___ Data provided
(** ** Application: starting and stopping *)

Definition DoStart (i : nat) (s : Starter) : result Starter :=
  '(name, a) ← this i s;
  if decide (status_ a <> WAITING) then Ok s
  else
    let s := upd i (fun a => set_timers None None (stop_timer_ a) a) s in
    '(s, fd) ← MakePipe s;
    let '(k, pid) := fork (kernel s) in
    let s := upd i (set_pipe fd) (set_kernel k s) in
    if pid =? -1 then
      MaybeSendStatus (upd i (fun a => set_status STOPPED (set_reason FORK_ERR a)) s)
    else
      t ← later s second;
      let s := upd i (fun a => set_timers (Some t) None (stop_timer_ a) (set_forked pid (next_id_ s) (now s) a)) s in
      MaybeSendStatus (act (AForked name pid) (take_id s)).

Definition DoStop (i : nat) (restart : bool) (s : Starter) : result Starter :=
  let s := upd i (fun a => set_timers None None (stop_timer_ a) a) s in
  '(name, a) ← this i s;
  match status_ a with
  | STARTING | RUNNING =>
      let s := upd i (set_status STOPPING) s in
      let s := act (AKilled name (pid_ a) SIGINT) (set_kernel (kill (kernel s) (pid_ a) SIGINT) s) in
      t ← later s second;
      MaybeSendStatus (upd i (fun a => set_queue_restart restart (set_timers None None (Some t) a)) s)
  | WAITING =>
      if restart then DoStart i s else MaybeSendStatus (upd i (set_status STOPPED) s)
  | STOPPING => Ok (upd i (set_queue_restart restart) s)
  | STOPPED => if restart then DoStart i (upd i (set_status WAITING) s) else Ok s
  end.

Definition QueueStart (i : nat) (s : Starter) : result Starter :=
  t ← later s (3 * second);
  MaybeSendStatus (upd i (fun a => set_timers None (Some t) None (set_status WAITING a)) s).

Definition Terminate (i : nat) (s : Starter) : result Starter :=
  s ← DoStop i false (upd i (set_reason TERMINATE) s);
  Ok (upd i set_terminating s).

Definition HandleCommand (i : nat) (cmd : Command) (s : Starter) : result Starter :=
  match cmd with
  | START =>
      '(_, a) ← this i s;
      match status_ a with
      | WAITING => DoStart i (upd i (fun a => set_timers (start_timer_ a) None (stop_timer_ a) a) s)
      | STARTING | RUNNING => Ok s
      | STOPPING => Ok (upd i (set_queue_restart true) s)
      | STOPPED => DoStart i (upd i (set_status WAITING) s)
      end
  | STOP => DoStop i false (upd i (set_reason STOP_REQUESTED) s)
  | RESTART => DoStop i true (upd i (set_reason RESTART_REQUESTED) s)
  end.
______
__What the exercise asks__. Give back exactly the lines from the one containing "let s := act" through the end of the material above, and nothing else.

__Output for this task__.
      let s := act (AKilled name (pid_ a) SIGINT) (set_kernel (kill (kernel s) (pid_ a) SIGINT) s) in
      t ← later s second;
      MaybeSendStatus (upd i (fun a => set_queue_restart restart (set_timers None None (Some t) a)) s)
  | WAITING =>
      if restart then DoStart i s else MaybeSendStatus (upd i (set_status STOPPED) s)
  | STOPPING => Ok (upd i (set_queue_restart restart) s)
  | STOPPED => if restart then DoStart i (upd i (set_status WAITING) s) else Ok s
  end.

Definition QueueStart (i : nat) (s : Starter) : result Starter :=
  t ← later s (3 * second);
  MaybeSendStatus (upd i (fun a => set_timers None (Some t) None (set_status WAITING a)) s).

Definition Terminate (i : nat) (s : Starter) : result Starter :=
  s ← DoStop i false (upd i (set_reason TERMINATE) s);
  Ok (upd i set_terminating s).

Definition HandleCommand (i : nat) (cmd : Command) (s : Starter) : result Starter :=
  match cmd with
  | START =>
      '(_, a) ← this i s;
      match status_ a with
      | WAITING => DoStart i (upd i (fun a => set_timers (start_timer_ a) None (stop_timer_ a) a) s)
      | STARTING | RUNNING => Ok s
      | STOPPING => Ok (upd i (set_queue_restart true) s)
      | STOPPED => DoStart i (upd i (set_status WAITING) s)
      end
  | STOP => DoStop i false (upd i (set_reason STOP_REQUESTED) s)
  | RESTART => DoStop i true (upd i (set_reason RESTART_REQUESTED) s)
  end.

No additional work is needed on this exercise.